FreeChurch

Near where we now live in the Annex is a church building you probably know as the Hare Krishna Church. I was stunned to discover recently that two giants in Canadian church history once preached there. Charles Templeton took over a building abandoned by Avenue Road United Church and converted it into a fast-growing evangelical church, before later losing his own faith. A.W. Tozer pastored it as Avenue Road Alliance Church while becoming one of the Canadian church’s best-selling authors. One could trace the whole history of North American faith in that progression from mainline to abandoned to evangelical to lost faith and back to the largest Hare Krishna gathering in Canada.

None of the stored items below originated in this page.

(* ===== verification/McpStartProofs.v ===== *)
(** * The MCP server's start: proofs

    What was checked before a transport serves: the locks against the catalog
    that is served, the limits, the credentials, the address. *)

From stdpp Require Import gmap.
From S2P Require Import Prelude DaemonConf McpConf McpServer McpHttp McpPolicy McpStart.

(** ** The safety lock fixes the hints *)

(** A name as tools have: no blank and no line break. *)
Definition name_ok (t : ToolSpec) : Prop := Forall (fun c => c <> 32 /\ c <> 10) (t_name t).
Definition hints (t : ToolSpec) : list Z * (bool * bool * bool * bool * bool) :=
  (t_name t, (destructiveHint t, readOnlyHint t, idempotentHint t, openWorldHint t, secretHint t)).

Lemma first_blank a b x y : Forall (fun c => c <> 32 /\ c <> 10) a -> Forall (fun c => c <> 32 /\ c <> 10) b -> a ++ 32 :: x = b ++ 32 :: y -> a = b /\ x = y.
Proof.
  revert b. induction a as [|c a IH]; intros [|d b] Ha Hb E; cbn [app] in E.
  - by injection E as ->.
  - injection E as <- _. by apply Forall_cons in Hb as [[? _] _].
  - injection E as -> _. by apply Forall_cons in Ha as [[? _] _].
  - injection E as -> E. apply Forall_cons in Ha as [_ Ha], Hb as [_ Hb]. by destruct (IH b Ha Hb E) as [-> ->].
Qed.
Lemma flag_next b c x y : flag b ++ x = flag c ++ y -> b = c /\ x = y.
Proof. destruct b, c; cbn; intros E; by simplify_eq. Qed.
Lemma label_next (l x y : list Z) : l ++ x = l ++ y -> x = y.
Proof. apply app_inv_head. Qed.
Lemma line_next t u x y : name_ok t -> name_ok u -> safety_line t ++ x = safety_line u ++ y -> hints t = hints u /\ x = y.
Proof.
  intros Ht Hu E. unfold safety_line in E. rewrite <- !app_assoc in E.
  change (bs " destructive=") with (32 :: bs "destructive=") in E. cbn [app] in E. apply first_blank in E as [En E]; [|done..].
  apply label_next, flag_next in E as [E1 E]. apply label_next, flag_next in E as [E2 E]. apply label_next, flag_next in E as [E3 E].
  apply label_next, flag_next in E as [E4 E]. apply label_next, flag_next in E as [E5 E]. injection E as ->. unfold hints. by rewrite En, E1, E2, E3, E4, E5.
Qed.
Lemma lines_inj l : forall k, Forall name_ok l -> Forall name_ok k -> flat_map safety_line l = flat_map safety_line k -> map hints l = map hints k.
Proof.
  assert (Hne : forall t x, safety_line t ++ x <> []) by (intros t x E; apply (f_equal length) in E; unfold safety_line in E; rewrite !length_app in E; cbn in E; lia).
  induction l as [|t l IH]; intros [|u k] Hl Hk E; cbn [flat_map map] in *; [done|by destruct (Hne u (flat_map safety_line k))|by destruct (Hne t (flat_map safety_line l))|].
  apply Forall_cons in Hl as [Ht Hl]. apply Forall_cons in Hk as [Hu Hk]. apply line_next in E as [Eh E]; [|done..]. by rewrite Eh, (IH k Hl Hk E).
Qed.
Lemma insert_tool_perm t l : insert_tool t l ≡ₚ t :: l.
Proof. induction l as [|u l IH]; [done|]. cbn [insert_tool]. destruct (bytes_ltb _ _); [done|]. rewrite IH. apply Permutation_swap. Qed.
Lemma sort_tools_perm l : sort_tools l ≡ₚ l.
Proof.
  unfold sort_tools. assert (H : forall l acc, fold_left (fun acc t => insert_tool t acc) l acc ≡ₚ l ++ acc).
  { clear l. induction l as [|t l IH]; intros acc; [done|]. cbn [fold_left]. rewrite IH, insert_tool_perm. symmetry. apply Permutation_middle. }
  rewrite H. by rewrite app_nil_r.
Qed.
(** Equal renderings are of catalogs with the same tools and hints. *)
Lemma rendering_fixes_hints l k : Forall name_ok l -> Forall name_ok k -> renderSafetyAnnotations l = renderSafetyAnnotations k -> map hints l ≡ₚ map hints k.
Proof.
  intros Hl Hk E. rewrite <- (sort_tools_perm l), <- (sort_tools_perm k). unfold renderSafetyAnnotations in E.
  rewrite (lines_inj (sort_tools l) (sort_tools k)); [done|by rewrite sort_tools_perm..|done].
Qed.

(** ** What is served was checked *)

Lemma at_least_spec getenv name def m n : envIntAtLeast getenv name def m = Some n -> m <= def <= 2147483647 -> m <= n <= 2147483647.
Proof.
  unfold envIntAtLeast. destruct (getenv name) as [v|]; [|intros [= ->]; done]. destruct (strtol v) as [x e]. destruct (_ || _) eqn:E; [done|]. intros [= ->] _.
  bools. lia.
Qed.
Lemma read_limits_spec getenv l : read_limits getenv = Some l -> 
  1 <= l_cheap l <= 2147483647 /\ 1 <= l_expensive l <= 2147483647 /\ 1 <= l_perClient l <= 2147483647 /\ 1 <= l_maxQueueWaitMs l <= 2147483647.
Proof.
  unfold read_limits. repeat (match goal with |- context [match ?x with Some _ => _ | None => _ end] => destruct x eqn:? end; try done). intros [= <-]. cbn.
  split_and!; eapply at_least_spec; try done; lia.
Qed.

Section Start.
Context (getenv file : list Z -> option (list Z)) (exe : option (list Z)) (parts : list (list ToolSpec)).
Context (sha256 : list Z -> option (list Z)) (dump : Json -> list Z) (parse : list Z -> option Json).
Context (connects : bool) (tokenFile policyFile : list Z -> file_now) (tlsLoads : bool) (inet_pton : list Z -> option Z) (listens : bool).
Local Notation start := (main getenv file exe parts sha256 dump parse connects tokenFile policyFile tlsLoads inet_pton listens).

Definition off (name : list Z) : Prop := envBoolOr getenv name true = false.
(** The operator let the server start without its locks. *)
Definition locks_waived : Prop := requireLocks getenv = false.
(** The schema lock agrees, or the operator let it be. *)
Definition schema_checked (path : list Z) (tools : list ToolSpec) : Prop :=
  exists hash, computeSchemaHash sha256 dump tools = Some hash /\
  match file path with
  | Some text => rtrim lock_blank (default text (before_char 10 text)) = hash \/ off (bs "FSQL_MCP_STRICT_SCHEMA_HASH")
  | None => locks_waived
  end.
(** The safety lock agrees, or is missing by leave of the operator. *)
Definition safety_checked (path : list Z) (tools : list ToolSpec) : Prop :=
  match file path with
  | Some text => normalizeCrlf text = renderSafetyAnnotations tools /\
      forall committed, Forall name_ok committed -> Forall name_ok tools -> normalizeCrlf text = renderSafetyAnnotations committed -> map hints tools ≡ₚ map hints committed
  | None => locks_waived
  end.
Definition limits_ok (l : limits) : Prop :=
  1 <= l_cheap l <= 2147483647 /\ 1 <= l_expensive l <= 2147483647 /\ 1 <= l_perClient l <= 2147483647 /\ 1 <= l_maxQueueWaitMs l <= 2147483647.
(** A credential is set, the file of clients is valid, and the address is one
    that may be served in clear, or over TLS. *)
Definition http_checked (h : http_settings) : Prop :=
  (authToken (h_tokens h) <> [] \/ authTokenFile (h_tokens h) = true \/ tokenPolicyFile (h_tokens h) = true) /\
  policyError (newTokenStore parse (h_tokens h) (tokenFile (envOr getenv (bs "FSQL_MCP_AUTH_TOKEN_FILE") [])) (policyFile (envOr getenv (bs "FSQL_MCP_TOKEN_POLICY_FILE") []))) = false /\
  (h_tls h = true -> tlsLoads = true) /\ bind_refused getenv inet_pton (h_tls h) (h_host h) = false.

Lemma schema_gate path tools hash : computeSchemaHash sha256 dump tools = Some hash -> checkSchemaGate getenv file path hash = 0 -> schema_checked path tools.
Proof.
  intros Eh H. exists hash. split; [done|]. unfold checkSchemaGate, checkSchemaLock in H. destruct (file path) as [text|].
  - destruct (bytes_eqb _ hash) eqn:E; [left; by apply bytes_eqb_true|right]. unfold off. by destruct (envBoolOr _ _ _).
  - unfold locks_waived. by destruct (requireLocks getenv).
Qed.
Lemma safety_gate path tools : checkSafetyGate getenv file path tools = 0 -> safety_checked path tools.
Proof.
  unfold checkSafetyGate, safety_checked, lockFileExists, checkSafetyAnnotations, locks_waived. destruct (file path) as [text|]; cbn [negb andb].
  - destruct (bytes_eqb _ _) eqn:E; [|done]. apply bytes_eqb_true in E. intros _. split; [done|]. intros committed Hc Ht Ec. apply rendering_fixes_hints; [done..|congruence].
  - by destruct (requireLocks getenv).
Qed.
Lemma http_spec a tools ro mo l s : runHttpMode getenv parts parse tokenFile policyFile tlsLoads inet_pton listens a tools ro mo l = s ->
  match s with S_http tools' session ro' _ l' h => ro' = ro /\ tools' = tools /\ session = catalog parts a /\ l' = l /\ http_checked h | S_exit code => code <> 0 | _ => False end.
Proof.
  intros <-. unfold runHttpMode. destruct (_ && _ && _) eqn:E1; [done|]. destruct (policyError _) eqn:E2; [done|]. destruct (_ && (_ || _)) eqn:E3; [done|].
  destruct (negb (listener_up _ _ _ _ _ _)) eqn:E4; [done|]. split_and!; try done. unfold http_checked. cbn [h_tokens h_tls h_host].
  unfold listener_up in E4. bools. split_and!; [|done| |done].
  - apply andb_false_iff in E1 as [[E1|E1]%andb_false_iff|E1]; bools; [left|right; by left|right; by right].
    intros Ht. rewrite Ht in E1. discriminate.
  - intros Ht. rewrite Ht in *. done.
Qed.

(** C36: Nothing is served that was not checked. When a start reaches a
    transport, over standard input or HTTP, the catalog it serves, and that of
    every HTTP session, is the adapters' narrowed by the operator's categories
    and names; the schema lock has its digest and the safety lock its hints
    (so that its tools are those of the committed file with the same hints),
    except where a variable of the operator's waives a lock; every limit is a
    positive int; and an HTTP start has a credential, a valid file of clients
    if one is named, and an address that may be served. *)
Theorem serving_checked argv tools session readOnly modern l :
  (exists drain, start argv = S_stdio tools readOnly modern l drain /\ session = tools) \/ (exists h, start argv = S_http tools session readOnly modern l h) ->
  exists a, option_map (resolved getenv file exe) (match parseArgs argv (cli0 getenv) with inr a => Some a | inl _ => None end) = Some a /\
    tools = catalog parts a /\ session = tools /\
    schema_checked (lockPath a) tools /\ safety_checked (safetyLockPath a) tools /\ limits_ok l /\
    readOnly = envBoolOr getenv (bs "FSQL_MCP_READ_ONLY") false /\
    forall h, start argv = S_http tools session readOnly modern l h -> http_checked h.
Proof.
  unfold main. destruct (parseArgs argv (cli0 getenv)) as [code|a0]; [intros [(? & [=] & _)|(? & [=])]|]. set (a := resolved getenv file exe a0).
  destruct (computeSchemaHash _ _ _) as [hash|] eqn:Eh; [|intros [(? & [=] & _)|(? & [=])]].
  destruct (maybeRunOneShot _ _ _) as [s|] eqn:Eo; [unfold maybeRunOneShot in Eo; intros H; exfalso; repeat case_match; simplify_eq; destruct H as [(? & [=] & _)|(? & [=])]|].
  destruct (checkSchemaGate _ _ _ _ =? 0) eqn:E1; cbn [negb]; [|intros [(? & [=] & _)|(? & [=])]].
  destruct (checkSafetyGate _ _ _ _ =? 0) eqn:E2; cbn [negb]; [|intros [(? & [=] & _)|(? & [=])]].
  destruct (read_limits getenv) as [l0|] eqn:El; [|intros [(? & [=] & _)|(? & [=])]].
  apply Z.eqb_eq in E1, E2. intros H. exists a. split; [done|].
  assert (Hs : tools = catalog parts a /\ session = tools /\ l = l0 /\ readOnly = envBoolOr getenv (bs "FSQL_MCP_READ_ONLY") false).
  { destruct (httpMode a).
    - destruct H as [(d & H & _)|[h H]]; [by apply http_spec in H|]. pose proof (http_spec _ _ _ _ _ _ H) as (-> & -> & -> & -> & _). by split_and!.
    - destruct connects; [|destruct H as [(d & H & _)|[h H]]; discriminate]. destruct H as [(d & H & ->)|[h H]]; [injection H; intros; subst; by split_and!|discriminate]. }
  destruct Hs as (Et & -> & El2 & Er). rewrite El2. split_and!; try done.
  - rewrite Et. by eapply schema_gate.
  - rewrite Et. by apply safety_gate.
  - by apply (read_limits_spec getenv).
  - intros h Hh. destruct (httpMode a); [|by destruct connects]. by apply http_spec in Hh as (_ & _ & _ & _ & Hh).
Qed.
End Start.

(** ** Where the checks do not do what they are for *)

(** A narrowed catalog does not pass the lock of the whole one: with the lock
    that comes with the server, a whitelist that leaves a tool out keeps the
    server from starting. *)
Theorem narrowed_catalog_refused getenv file parts a path text : Forall name_ok (applyDerivedHints (buildAllTools parts)) ->
  file path = Some text -> normalizeCrlf text = renderSafetyAnnotations (applyDerivedHints (buildAllTools parts)) ->
  (length (catalog parts a) < length (applyDerivedHints (buildAllTools parts)))%nat -> checkSafetyGate getenv file path (catalog parts a) = 3.
Proof.
  intros Hn Hf Ht Hl. unfold checkSafetyGate, lockFileExists, checkSafetyAnnotations. rewrite Hf, Ht. cbn [negb andb].
  destruct (bytes_eqb _ _) eqn:E; [|done]. exfalso. apply bytes_eqb_true, rendering_fixes_hints in E; [|done|].
  - apply Permutation_length in E. rewrite !length_map in E. lia.
  - unfold catalog, applyCatalogFilters. repeat case_match; try done; apply List.Forall_forall; intros x [Hx _]%filter_In; rewrite List.Forall_forall in Hn; by apply Hn.
Qed.
(** Any word but four in FSQL_MCP_REQUIRE_LOCKS waives the locks, and in
    FSQL_MCP_STRICT_SCHEMA_HASH makes a mismatch a warning. *)
Theorem misspelt_switch_waives : let env v := fun n => if is_in [bs "FSQL_MCP_REQUIRE_LOCKS"; bs "FSQL_MCP_STRICT_SCHEMA_HASH"] n then Some v else None in
  Forall (fun v => requireLocks (env v) = false /\ envBoolOr (env v) (bs "FSQL_MCP_STRICT_SCHEMA_HASH") true = false) [bs "ture"; bs "required"; bs "true "].
Proof. repeat (apply Forall_cons; split; [split; vm_compute; reflexivity|]). by apply Forall_nil. Qed.
(** A filter of commas alone publishes every tool. *)
Theorem comma_filter_publishes_all tools : applyCatalogFilters tools (splitCsv (bs ",")) (splitCsv (bs ",,")) = tools.
Proof. reflexivity. Qed.

(** ** The start the witness makes *)

Definition demo_tool (name : list Z) : ToolSpec :=
  {| t_name := name; t_category := bs "discovery"; t_description := bs "d"; t_class := Cheap; t_params := []; t_retryTier := None;
     destructiveHint := false; readOnlyHint := true; idempotentHint := true; openWorldHint := false; secretHint := false |}.
Definition demo_parts : list (list ToolSpec) := [[demo_tool (bs "fractal_search")]; [demo_tool (bs "fractal_distance")]].
Definition demo_env (n : list Z) : option (list Z) := if bytes_eqb n (bs "FSQL_MCP_AUTH_TOKEN") then Some (bs "secret") else if bytes_eqb n (bs "FSQL_MCP_READ_ONLY") then Some (bs "On") else None.
Definition demo_files (p : list Z) : option (list Z) :=
  if bytes_eqb p (bs "/opt/mcp/.mcp-schema-lock") then Some (bs "00" ++ [13; 10])
  else if bytes_eqb p (bs "/opt/mcp/.mcp-safety-annotations-lock") then Some (renderSafetyAnnotations [demo_tool (bs "fractal_distance")]) else None.
Definition no_file : file_now := {| f_mtime := None; f_content := None |}.
Definition demo_start (http : bool) : started :=
  main demo_env demo_files (Some (bs "/opt/mcp/server")) demo_parts (fun _ => Some [0]) (fun _ => []) (fun _ => None) true (fun _ => no_file) (fun _ => no_file) true (fun _ => None) true
    ((if http then [bs "--http"; bs "9000"] else []) ++ [bs "--tool"; bs "fractal_distance"]).
Definition served (s : started) : list (list Z) := match s with S_stdio t _ _ _ _ | S_http t _ _ _ _ _ => map t_name t | _ => [] end.
Lemma serving_checked_witness : served (demo_start true) = [bs "fractal_distance"] /\
  exists tools l h, demo_start true = S_http tools tools true false l h /\ limits_ok l /\ http_checked demo_env (fun _ => None) (fun _ => no_file) (fun _ => no_file) true (fun _ => None) h.
Proof.
  split; [vm_compute; reflexivity|].
  assert (H : match demo_start true with S_http _ _ ro mo _ _ => (ro, mo) | _ => (false, true) end = (true, false)) by (vm_compute; reflexivity).
  destruct (demo_start true) as [| | | | | |tools session ro mo l h] eqn:E; try discriminate H. injection H as -> ->.
  destruct (serving_checked demo_env demo_files (Some (bs "/opt/mcp/server")) demo_parts (fun _ => Some [0]) (fun _ => []) (fun _ => None) true (fun _ => no_file) (fun _ => no_file) true (fun _ => None) true
    ([bs "--http"; bs "9000"] ++ [bs "--tool"; bs "fractal_distance"]) tools session true false l) as (a & _ & _ & Es & _ & _ & Hl & _ & Hh); [right; by exists h|].
  subst session. exists tools, l, h. split; [done|]. split; [exact Hl|]. by apply Hh.
Defined.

Churches start differently now. A congregation I admire called Freechurch began as a Pentecostal startup called Freedomize. The Mennonite Brethren—not the German farmers in beards and suspenders but church planters committed to growth in urban areas—funded it not once but twice. The wisest church growth folks emphasize loving your neighbours—whether it “works” or not, it’s the Jesus thing to do. Well, what if those neighbours are aggressively post-Christian, hostile to faith, and uninterested in Jesus, such as in spectacularly cosmopolitan Canadian cities? One approach would be to go just as aggressively over-against, and attract angry people. Another would be to be vague, avoid conflict, and hope for the best. A third would be to listen to those neighbours and become something new together.

I saw churches in Vancouver try each of these strategies. Going over against can yield dividends in the form of money and attendance. Being vague generally will not. The creative church planters and re-planters listened to and loved their neighbours and built a different sort of church. In Vancouver, that often meant reaching out to the queer community, not necessarily to attract gay people (many of whom have had quite enough attention from the church, thank you very much), but to reassure everyone else no one will embarrass them in front of their friends. That outreach often threatened the very funding source that first sent them to those neighbourhoods.

FreeChurch is pastored by Jon Osmond, whose lifelong friend David Larmour I have often bumped into in our work with the Jewish community from his post at King Street Church in Oshawa. FreeChurch has a pastoral staff of four, including a youth pastor who is a woman of colour who studied at Tyndale Seminary, like our beloved former staffer Nupur James-Araujo. While FreeChurch hasn’t “figured out” how to reach the elusive next generation that every church covets, they are doing better than most, with some 20 children attending out of their average of 120 per Sunday. They don’t have paid musicians, and they don’t have a building of their own.

I’m telling you about FreeChurch because they have lost their rental space. The Centre for Social Innovation realized that folks are renting now, post-covid, so they started renting FreeChurch’s space out from under it on Sunday mornings, including all Sundays but one in April (including Easter). Their space in the Annex is existentially quite far from ours in midtown on St. Clair, but geographically not that distant. Our auditorium space will work for their worship needs from 10:30-noon on a Sunday. They are not offering to break their bank in rent, nor to float our coffers with it, though they will pay us some rent. They promise not to use our parking lot—they have no parking now, and half their folks transit or cycle in anyway. They need three Sunday School rooms, which we have unused on Sundays, and a closet space-sized storage room.

Our council has decided to let FreeChurch rent space from us from April to June for three months as a trial period while we consider longer-term possibilities. It is good to help a sister church in need of space suddenly at Easter, but the more pressing rationale is this could blossom into an interesting missional partnership. FreeChurch is now a member of the Mennonite Church of Eastern Canada, which is more obliging to the very LGBTQ+-inclusive sense of mission that alienated their original funders. They have arrived at their convictions about gay inclusion partly by in-depth study of scripture (which says nothing about lifelong monogamous fidelity between same-gendered persons), partly by singular worship of Jesus (whose marriage record broke with convention in his day, and ours) and partly by love of their neighbourhood.

Our two churches have much to learn together about children and youth ministry, about making our auditorium space more attractive for gathering, about missional love of the neighbourhood instead of a Christendom-era attempt to be ‘all things to all people,’ or to control neighbours rather than loving them.

Making room for more at the table is not always easy. Nothing worth trying is guaranteed to succeed. Our parking situation is already a hassle, and we will likely hear their music as we go in and out of coffee time. But we need not fear complaints. The only way to avoid complaints is to take no risks.

What would success look like in this partnership? Well, friendship could lead to mutual mission and fruitful cooperation. I am grateful for council’s willingness to enter into a missional partnership with FreeChurch, to see what we can learn together about them, about ourselves, and about God.